Another tell-tale sign is daydreaming, where their own thoughts distract them.
While different from ADHD, the two conditions often occur in the same family, Lanc UK claims.
A low dose of a “psychostimulant” medication may help improve focus and concentration, however, in rare cases it can lead to poor appetite and insomnia.
Similar to ADHD, ADD is thought to affect between 3% and 5% of school-aged children, according to the Optometrists Network. It is unclear how many adults are suffer.
What is dyspraxia?
Dyspraxia is a developmental coordination disorder that affects movement, according to the Dyspraxia Foundation.
It is thought to come about due to a disruption in the way messages from the brain are sent around the body, preventing tasks from being carried out in a “smooth” way.
Dyspraxia is said to affect up to one in 10 people in the UK to some extent, with 2% suffering severely, Foundation for People with Learning Difficulties statistics show.
Worldwide, 6% of children are thought to suffer to some degree, according to the Dyspraxia Foundation USA.
Boys are said to be up to four times more likely to suffer than girls, NHS statistics show.
Signs may be obvious in babies or toddlers, with them often taking longer to crawl, walk or feed themselves.
Children may then struggle to write, type, play or ride a bike, while adults may find it difficult to drive or do DIY.
Some patients also find their speech is affected. They may also struggle to concentrate, follow instructions or pick up new skills.
All this can make it difficult for a sufferer to get by at school or in the workplace, according to the Dyspraxia Foundation.
They may also struggle socially, with dyspraxia being linked to ADHD, dyslexia and autism.

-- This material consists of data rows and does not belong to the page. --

(* ===== verification/Futex.v ===== *)
(** * Futexes (os/src/syscall/futex.rs)

    The futex table, the states of priority-inheritance (PI) locks and the
    operations on them.  A task is an identity in a store; what the operations
    ask of the scheduler ([wakeup_task], requeueing after a change of priority,
    a reschedule interrupt) is appended to a log.

    Kernel code runs on several processors.  A critical section of the source
    is one definition here; a call that goes through several sections is a
    machine with a program counter, which FutexSys.v runs.  A user word that is
    loaded before a compare-and-exchange in the same section is an argument of
    the section: other processors may have changed the word meanwhile. *)

From stdpp Require Import sorting.
From S2P Require Import Prelude SysErr.

Abbreviation TaskId := nat.

Definition FUTEX_OWNER_DIED : Z := 0x40000000.
Definition FUTEX_WAITERS : Z := 0x80000000.
Definition FUTEX_TID_MASK : Z := 0x3fffffff.
Definition ROBUST_LIST_LIMIT : nat := Z.to_nat 2048.

Definition FUTEX_WAIT : Z := 0.
Definition FUTEX_WAKE : Z := 1.
Definition FUTEX_REQUEUE : Z := 3.
Definition FUTEX_CMP_REQUEUE : Z := 4.
Definition FUTEX_WAKE_OP : Z := 5.
Definition FUTEX_LOCK_PI : Z := 6.
Definition FUTEX_UNLOCK_PI : Z := 7.
Definition FUTEX_TRYLOCK_PI : Z := 8.
Definition FUTEX_WAIT_BITSET : Z := 9.
Definition FUTEX_WAKE_BITSET : Z := 10.
Definition FUTEX_WAIT_REQUEUE_PI : Z := 11.
Definition FUTEX_CMP_REQUEUE_PI : Z := 12.
Definition FUTEX_LOCK_PI2 : Z := 13.
Definition FUTEX_PRIVATE_FLAG : Z := 128.
Definition FUTEX_CLOCK_REALTIME : Z := 256.
Definition FUTEX_BITSET_MATCH_ANY : Z := 0xffffffff.
Definition FUTEX_32 : Z := 2.

(** [u64::MAX], and [usize::MAX] as "no index". *)
Definition NO_FUTEX_DEADLINE : Z := 0xffffffffffffffff.
Definition usize_max : Z := 0xffffffffffffffff.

Some dyspraxia patients also suffer from poor memory, perception or the processing of information, which can make it difficult for them to plan their time.
Dyspraxia’s cause is known and likely complex, with coordination involving many different parts of the brain.
It has been linked to being born premature or of a low birthweight, as well as a family history of the condition or drug use during pregnancy.
The condition can also come about as a result of a stroke or a head injury.
Dyspraxia has no cure. Children may be taught how to break difficult movements up into “smaller parts”.
Many then find they “grow out” of the condition with age.